Lemma sorted_take (l : list nat) : ∀ k, Sorted le l → Sorted le (take k l).
Proof.
  induction l as [|a l IH]; intros [|k] Hl; simpl; try constructor.
  - apply IH. by apply Sorted_inv in Hl as [? _].
  - apply Sorted_inv in Hl as [_ Hhd].
    destruct l as [|b l], k as [|k]; simpl; constructor.
    by apply HdRel_inv in Hhd.
Qed.

Lemma last_take_mono (l : list nat) : ∀ a j k,
  Sorted le (a :: l) → j ≤ k →
  default a (last (take j l)) ≤ default a (last (take k l)).
Proof.
  induction l as [|b l IH]; intros a j k Hl Hjk.
  - by rewrite !take_nil.
  - apply Sorted_inv in Hl as [Hl Hab]. apply HdRel_inv in Hab.
    destruct k as [|k].
    { by replace j with 0 by lia. }
    simpl take at 2. rewrite default_last_cons.
    destruct j as [|j]; simpl take.
    + simpl. etrans; [exact Hab |]. apply (IH b 0 k); [done | lia].
    + rewrite default_last_cons. apply IH; [done | lia].
Qed.

Lemma last_len_take_mono (sels : list (list Z)) j k :
  Sorted le (length <$> sels) → j ≤ k →
  last_len (take j sels) ≤ last_len (take k sels).
Proof.
  intros Hsorted Hjk. unfold last_len. rewrite !fmap_take.
  apply last_take_mono; [| done].
  constructor; [done |]. destruct (length <$> sels); constructor. lia.
Qed.

Lemma child_count_last_len (sels : list (list Z)) i :
  Sorted le (length <$> sels) → 1 ≤ child_count sels i ↔ i < last_len sels.
Proof.
  unfold child_count, last_len.
  induction sels as [|sel sels IH]; intros Hsorted; [simpl; lia |].
  rewrite fmap_cons in Hsorted |- *.
  pose proof (last_take_mono (length <$> sels) (length sel) 0 (length sels) Hsorted)
    as Hge.
  rewrite take_0, take_ge in Hge by (by rewrite length_fmap).
  specialize (Hge ltac:(lia)).
  change (default (length sel) (last [])) with (length sel) in Hge.
  apply Sorted_inv in Hsorted as [Hsorted _]. specialize (IH Hsorted).
  rewrite default_last_cons, filter_cons.
  case_decide as Hi.
  - rewrite length_cons. lia.
  - rewrite IH. destruct (last (length <$> sels)) as [v|]; simpl in *; lia.
Qed.

End SortedLengths.

Section AccumulatorPrefix.
Context `{Sub : Substrate}.

Lemma children_loop_app self (x : tensor) pre post : ∀ acc,
  children_loop self x (pre ++ post) acc
  = bindR (children_loop self x pre acc) (children_loop self x post).
Proof.
  induction pre as [|sel pre IH]; intros acc; simpl; [done |].
  destruct (accumulate_child self x acc sel); simpl; [apply IH | done].
Qed.

End AccumulatorPrefix.

(** ** Calls made and state touched *)

Section Effects.
Context `{Sub : Substrate}.

Lemma emits_ret {A} P (a : A) : emits P (ret a).
Proof. intros s. exists []. by rewrite app_nil_r. Qed.

Lemma emits_throw {A} P e : emits P (throw (A:=A) e).
Proof. intros s. exists []. by rewrite app_nil_r. Qed.

Lemma emits_lift {A} P (r : PyResult A) : emits P (lift r).
Proof. intros s. exists []. by rewrite app_nil_r. Qed.

Lemma emits_record (P : Call → Prop) c : P c → emits P (record c).
Proof. intros Hc s. exists [c]. split; [done | by constructor]. Qed.

Lemma emits_bind {A B} P (m : M A) (k : A → M B) :
  emits P m → (∀ a, emits P (k a)) → emits P (bindM m k).
Proof.
  intros Hm Hk s. destruct (Hm s) as (cs & Hcs & HP).
  unfold bindM. destruct (m s) as [[a|e] s1]; simpl in *.
  - destruct (Hk a s1) as (ds & Hds & HQ). exists (cs ++ ds).
    rewrite Hds, Hcs, app_assoc. split; [done | by apply Forall_app_2].
  - by exists cs.
Qed.

Lemma emits_mono {A} (P Q : Call → Prop) (m : M A) :
  (∀ c, P c → Q c) → emits P m → emits Q m.
Proof.
  intros HPQ Hm s. destruct (Hm s) as (cs & Hcs & HP).
  exists cs. split; [done |]. by eapply Forall_impl.
Qed.

Lemma emits_Dropout_forward P train d (x : tensor) :
  emits P (Dropout_forward train d x).
Proof.
  unfold Dropout_forward. destruct (dropout_active train d); [| apply emits_ret].
  intros s. exists []. destruct (bernoulli_drop _ _ _). simpl. by rewrite app_nil_r.
Qed.

Lemma emits_BatchNorm1d_forward P w train (x : tensor) :
  emits P (BatchNorm1d_forward w train x).
Proof.
  unfold BatchNorm1d_forward. destruct (has_width w x).
  - intros s. exists []. destruct (batch_norm_kernel _ _ _). simpl.
    by rewrite app_nil_r.
  - intros s. exists []. simpl. by rewrite app_nil_r.
Qed.

Lemma emits_propagation_round self psel csels ff (x : tensor) :
  emits round_call (propagation_round self psel csels ff x).
Proof.
  unfold propagation_round, merge_children.
  repeat first
    [ apply emits_lift | apply emits_ret | apply emits_Dropout_forward
    | apply emits_record; exact I
    | apply emits_bind; [| intros ?]
    | match goal with |- emits _ (if ?c then _ else _) => destruct c end ].
Qed.

Lemma emits_propagation_loop self depth psel csels ff : ∀ x : tensor,
  emits round_call (propagation_loop self depth psel csels ff x).
Proof.
  induction depth as [|depth IH]; intros x; simpl.
  - apply emits_ret.
  - apply emits_bind; [apply emits_propagation_round | done].
Qed.

Lemma steady_ret {A} (a : A) : steady (ret a).
Proof. exists (Ok a), []. intros s. by rewrite logged_nil. Qed.

Lemma steady_lift {A} (r : PyResult A) : steady (lift r).
Proof. exists r, []. intros s. by rewrite logged_nil. Qed.

Lemma steady_record c : steady (record c).
Proof. by exists (Ok ()), [c]. Qed.

Lemma steady_call_hook hook (x : tensor) label : steady (call_hook hook x label).
Proof.
  destruct hook; [apply steady_record |].
  exists (Raise TypeError), []. intros s. by rewrite logged_nil.
Qed.

Lemma steady_bind {A B} (m : M A) (k : A → M B) :
  steady m → (∀ a, steady (k a)) → steady (bindM m k).
Proof.
  intros (r & cs & Hm) Hk. destruct r as [a|e].
  - destruct (Hk a) as (r' & ds & Hka). exists r', (cs ++ ds). intros s.
    unfold bindM. by rewrite Hm, Hka, logged_logged.
  - exists (Raise e), cs. intros s. unfold bindM. by rewrite Hm.
Qed.

Lemma steady_Dropout_forward train d (x : tensor) :
  dropout_active train d = false → steady (Dropout_forward train d x).
Proof.
  intros H. unfold Dropout_forward. rewrite H. apply steady_ret.
Qed.

Lemma steady_propagation_round self psel csels ff (x : tensor) :
  dropout_active (training self) (dropout self) = false →
  steady (propagation_round self psel csels ff x).
Proof.
  intros Hdrop. unfold propagation_round, merge_children.
  repeat first
    [ apply steady_lift | apply steady_ret | apply steady_record
    | by apply steady_Dropout_forward
    | apply steady_bind; [| intros ?]
    | match goal with |- steady (if ?c then _ else _) => destruct c end ].
Qed.

Lemma steady_propagation_loop self depth psel csels ff :
  dropout_active (training self) (dropout self) = false →
  ∀ x : tensor, steady (propagation_loop self depth psel csels ff x).
Proof.
  intros Hdrop. induction depth as [|depth IH]; intros x; simpl.
  - apply steady_ret.
  - apply steady_bind; [by apply steady_propagation_round | done].
Qed.

(** ** Components of the hidden state that a computation keeps *)

Section Keeps.
Context {B : Type} (f : World → B).
Hypothesis f_logged : ∀ s cs, f (logged s cs) = f s.

Lemma keeps_ret {A} (a : A) : keeps f (ret a).
Proof. done. Qed.

Lemma keeps_throw {A} e : keeps f (throw (A:=A) e).
Proof. done. Qed.

Lemma keeps_lift {A} (r : PyResult A) : keeps f (lift r).
Proof. done. Qed.

Lemma keeps_record c : keeps f (record c).
Proof. intros s. apply (f_logged s [c]). Qed.

Lemma keeps_call_hook hook (x : tensor) label : keeps f (call_hook hook x label).
Proof. destruct hook; [apply keeps_record | done]. Qed.

Lemma keeps_bind {A C} (m : M A) (k : A → M C) :
  keeps f m → (∀ a, keeps f (k a)) → keeps f (bindM m k).
Proof.
  intros Hm Hk s. specialize (Hm s). unfold bindM.
  destruct (m s) as [[a|e] s1]; simpl in *; [| done].
  by rewrite Hk.
Qed.

Lemma keeps_propagation_loop self depth psel csels ff :
  (∀ x : tensor, keeps f (Dropout_forward (training self) (dropout self) x)) →
  ∀ x : tensor, keeps f (propagation_loop self depth psel csels ff x).
Proof.
  intros Hdrop. induction depth as [|depth IH]; intros x; simpl.
  - apply keeps_ret.
  - apply keeps_bind; [| done]. unfold propagation_round, merge_children.
    repeat first
      [ apply keeps_lift | apply keeps_ret | apply keeps_record | apply Hdrop
      | apply keeps_bind; [| intros ?]
      | match goal with |- keeps _ (if ?c then _ else _) => destruct c end ].
Qed.

End Keeps.

Lemma keeps_rng_Dropout_inactive train d (x : tensor) :
  dropout_active train d = false → keeps rng (Dropout_forward train d x).
Proof. intros H s. by rewrite Dropout_forward_inactive. Qed.

Lemma keeps_rng_BatchNorm1d w train (x : tensor) :
  keeps rng (BatchNorm1d_forward w train x).
Proof.
  intros s. unfold BatchNorm1d_forward. destruct (has_width w x); [| done].
  by destruct (batch_norm_kernel _ _ _).
Qed.

Lemma keeps_bn_stats_Dropout train d (x : tensor) :
  keeps bn_stats (Dropout_forward train d x).
Proof.
  intros s. unfold Dropout_forward. destruct (dropout_active train d); [| done].
  by destruct (bernoulli_drop _ _ _).
Qed.

End Effects.

(** ** A single node *)

Section SingleNode.
Context `{Sub : Substrate}.
Variable self : HierarchyPropagator.
Hypothesis Hself : wf_module self.

Lemma single_node_valid (r : row) ff :
  length r = propagated_info_len self → valid_batch self [r] [0%Z] [] ff.
Proof.
  intros Hr. split; simpl; by repeat constructor.
Qed.

Lemma propagation_round_single (r : row) ff s :
  length r = propagated_info_len self →
  propagation_round self [0%Z] [] ff [r] s = self_loop_round self [r] s.
Proof.
  intros Hr.
  destruct (propagation_round_run self Hself [0%Z] [] ff [r] s)
    as (acc & Hacc & _ & _ & ->); [by apply single_node_valid |].
  injection Hacc as <-.
  unfold self_loop_round. by rewrite !bindM_record, logged_logged.
Qed.

Lemma self_loop_round_ok `{!SubstrateOk Sub} (r : row) s :
  length r = propagated_info_len self →
  ∃ out s', self_loop_round self [r] s = (Ok [out], s')
            ∧ length out = propagated_info_len self
            ∧ (dropout_active (training self) (dropout self) = false →
               out = self_loop_row self r).
Proof.
  intros Hr. unfold self_loop_round. rewrite !bindM_record. simpl.
  edestruct Dropout_forward_total as (y & s' & -> & Hshape & _ & Hid).
  inversion Hshape as [|? out ? ? Hlen Hnil]; subst. inversion Hnil; subst.
  exists out, s'. split; [done |]. split.
  - rewrite <- Hlen. apply Hself; [by apply Hself | done].
  - intros Hact. specialize (Hid Hact). by simplify_eq.
Qed.

Lemma self_loop_rounds_ok `{!SubstrateOk Sub} ff depth : ∀ (r : row) s,
  length r = propagated_info_len self →
  ∃ out s', self_loop_rounds self depth [r] s = (Ok [out], s')
            ∧ propagation_loop self depth [0%Z] [] ff [r] s = (Ok [out], s')
            ∧ length out = propagated_info_len self
            ∧ (dropout_active (training self) (dropout self) = false →
               out = Nat.iter depth (self_loop_row self) r).
Proof.
  induction depth as [|depth IH]; intros r s Hr; simpl.
  - by exists r, s.
  - destruct (self_loop_round_ok r s Hr) as (r1 & s1 & Hrun & Hr1 & Hid).
    rewrite (bindM_run _ _ _ _ _ Hrun).
    rewrite <- propagation_round_single with (ff := ff) in Hrun by done.
    rewrite (bindM_run _ _ _ _ _ Hrun).
    destruct (IH r1 s1 Hr1) as (out & s' & -> & -> & Hout & Hiter).
    exists out, s'. repeat split; try done.
    intros Hact. rewrite (Hiter Hact), (Hid Hact).
    clear. induction depth as [|depth IH]; simpl; [done | by rewrite IH].
Qed.

Lemma emits_self_loop_rounds depth : ∀ x : tensor,
  emits (λ c, ¬ is_children_merge c) (self_loop_rounds self depth x).
Proof.
  induction depth as [|depth IH]; intros x; simpl; [apply emits_ret |].
  apply emits_bind; [| done]. unfold self_loop_round.
  repeat (apply emits_bind; [apply emits_record; simpl; tauto | intros _]).
  apply emits_Dropout_forward.
Qed.

End SingleNode.

(** ** The concrete substrate is lawful *)

Section ConcreteFacts.
Import Concrete.

Lemma center_shape (x : list (list Z)) : shape_eq x (center x).
Proof.
  unfold center, shape_eq.
  generalize (λ (j : nat) v, (v - column_sum x j / Z.of_nat (length x))%Z).
  intros f. induction x as [|r x IH]; simpl; [constructor |].
  constructor; [by rewrite length_imap | done].
Qed.

Lemma ZSub_ok : SubstrateOk ZSub.
Proof.
  split; simpl.
  - intros _ _ x. unfold shape_eq. induction x as [|r x IH]; simpl; [constructor |].
    constructor; [by rewrite length_map | done].
  - intros _ _ x. apply center_shape.
Qed.

Lemma hp_wf depth no_bn : wf_module (hp depth no_bn).
Proof.
  split; simpl; intros.
  - by rewrite length_map.
  - by rewrite length_map.
  - rewrite length_zip_with. lia.
  - rewrite length_zip_with. lia.
Qed.

Lemma example4_valid depth no_bn :
  valid_batch (hp depth no_bn) x4 parent4 children4 fanouts4.
Proof.
  split; simpl; unfold widths, in_range, last_len; simpl;
    repeat (constructor; simpl); lia.
Qed.

End ConcreteFacts.

(** ** The steps before the loop, in terms of the kernels *)

Section Prelude.
Context `{Sub : Substrate}.

Lemma shape_eq_sym (x y : tensor) : shape_eq x y → shape_eq y x.
Proof. unfold shape_eq. induction 1; constructor; auto. Qed.

Lemma shape_eq_has_width w (x y : tensor) :
  shape_eq x y → has_width w y = has_width w x.
Proof.
  intros Hshape. destruct (has_width w x) eqn:Hx.
  - apply has_width_true. eapply shape_eq_widths; [done |]. by apply has_width_true.
  - apply not_true_is_false. intros Hy%has_width_true.
    apply shape_eq_sym in Hshape.
    pose proof (shape_eq_widths _ _ _ Hshape Hy) as Hx'%has_width_true. congruence.
Qed.

Lemma Dropout_forward_eq train d (x : tensor) s :
  Dropout_forward train d x s
  = (Ok (if dropout_active train d then (bernoulli_drop (p d) (rng s) x).1 else x),
     {| rng := if dropout_active train d then (bernoulli_drop (p d) (rng s) x).2
               else rng s;
        bn_stats := bn_stats s; calls := calls s |}).
Proof.
  unfold Dropout_forward. destruct (dropout_active train d).
  - by destruct (bernoulli_drop (p d) (rng s) x).
  - by destruct s.
Qed.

- - -

Activity =
When you reach the line with "constructor; [done |]." in the records above, start writing out lines exactly, and stop once the line with "children_loop self x (pre ++ post) acc" has been written; include nothing else.

Task output =
  constructor; [done |]. destruct (length <$> sels); constructor. lia.
Qed.

Lemma child_count_last_len (sels : list (list Z)) i :
  Sorted le (length <$> sels) → 1 ≤ child_count sels i ↔ i < last_len sels.
Proof.
  unfold child_count, last_len.
  induction sels as [|sel sels IH]; intros Hsorted; [simpl; lia |].
  rewrite fmap_cons in Hsorted |- *.
  pose proof (last_take_mono (length <$> sels) (length sel) 0 (length sels) Hsorted)
    as Hge.
  rewrite take_0, take_ge in Hge by (by rewrite length_fmap).
  specialize (Hge ltac:(lia)).
  change (default (length sel) (last [])) with (length sel) in Hge.
  apply Sorted_inv in Hsorted as [Hsorted _]. specialize (IH Hsorted).
  rewrite default_last_cons, filter_cons.
  case_decide as Hi.
  - rewrite length_cons. lia.
  - rewrite IH. destruct (last (length <$> sels)) as [v|]; simpl in *; lia.
Qed.

End SortedLengths.

Section AccumulatorPrefix.
Context `{Sub : Substrate}.

Lemma children_loop_app self (x : tensor) pre post : ∀ acc,
  children_loop self x (pre ++ post) acc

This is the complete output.